- TASK TO CARRY OUT:
Repeat the data. Keep each line identical.

[DATA RECORDS — start]

Lemma set_modified_whole d p ts now a want : at_name d p a -> want = for_time a -> whole (C_utimensat d (Some p) ts now) (set_modified fs_do fs_open a (asked_time ts now) want).
Proof using Hopen.
  intros Ha Hwant. assert (Hw : KAL_OPEN_CREATE want || KAL_OPEN_TRUNCATE want = false) by (rewrite Hwant; unfold for_time; destruct (fs_info _ _ _); [done|by case_bool_decide]).
  set (w := asked_time ts now). unfold set_modified. destruct (bool_decide_reflect (fs_do (F_set_modified_at a w) = kal_err_not_supported)) as [Hn|Hn]; cbn [negb].
  - assert (Hpre : changes [F_set_modified_at a w] = []) by (unfold changes; rewrite filter_cons_False by (rewrite Hn; naive_solver); done).
    destruct (fs_open a want) as [e|f] eqn:Ef.
    + split; [cbn; by rewrite Ef|]. left. split; [apply errno_negative; intros ->; by apply (Hopen a want)|]. cbn [snd]. unfold changes in *. change [F_set_modified_at a w; F_open a want] with ([F_set_modified_at a w] ++ [F_open a want]). rewrite list.filter_app, Hpre. cbn [app].
      by rewrite filter_cons_False by (cbn [alters]; rewrite Hw; naive_solver).
    + apply (through_file _ a want f (F_set_modified f w) [F_set_modified_at a w]); try done. left. subst want. by eapply of_utimes_open.
  - apply (act_whole _ (F_set_modified_at a w)); try done. left. by constructor.
Qed.

(** A removal is the one asked for, or one regardless. *)
Lemma removal_whole c a : (kind_fits c a = true -> change_of c (F_remove a)) -> (kind_fits c a = false -> removal_regardless c (F_remove a)) -> whole c (act fs_do (F_remove a)).
Proof using. intros H1 H2. apply act_whole; try done. destruct (kind_fits c a); [left|right]; auto. Qed.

[DATA RECORDS — finish]

- WRITTEN SOLUTION:
Lemma set_modified_whole d p ts now a want : at_name d p a -> want = for_time a -> whole (C_utimensat d (Some p) ts now) (set_modified fs_do fs_open a (asked_time ts now) want).
Proof using Hopen.
  intros Ha Hwant. assert (Hw : KAL_OPEN_CREATE want || KAL_OPEN_TRUNCATE want = false) by (rewrite Hwant; unfold for_time; destruct (fs_info _ _ _); [done|by case_bool_decide]).
  set (w := asked_time ts now). unfold set_modified. destruct (bool_decide_reflect (fs_do (F_set_modified_at a w) = kal_err_not_supported)) as [Hn|Hn]; cbn [negb].
  - assert (Hpre : changes [F_set_modified_at a w] = []) by (unfold changes; rewrite filter_cons_False by (rewrite Hn; naive_solver); done).
    destruct (fs_open a want) as [e|f] eqn:Ef.
    + split; [cbn; by rewrite Ef|]. left. split; [apply errno_negative; intros ->; by apply (Hopen a want)|]. cbn [snd]. unfold changes in *. change [F_set_modified_at a w; F_open a want] with ([F_set_modified_at a w] ++ [F_open a want]). rewrite list.filter_app, Hpre. cbn [app].
      by rewrite filter_cons_False by (cbn [alters]; rewrite Hw; naive_solver).
    + apply (through_file _ a want f (F_set_modified f w) [F_set_modified_at a w]); try done. left. subst want. by eapply of_utimes_open.
  - apply (act_whole _ (F_set_modified_at a w)); try done. left. by constructor.
Qed.

(** A removal is the one asked for, or one regardless. *)
Lemma removal_whole c a : (kind_fits c a = true -> change_of c (F_remove a)) -> (kind_fits c a = false -> removal_regardless c (F_remove a)) -> whole c (act fs_do (F_remove a)).
Proof using. intros H1 H2. apply act_whole; try done. destruct (kind_fits c a); [left|right]; auto. Qed.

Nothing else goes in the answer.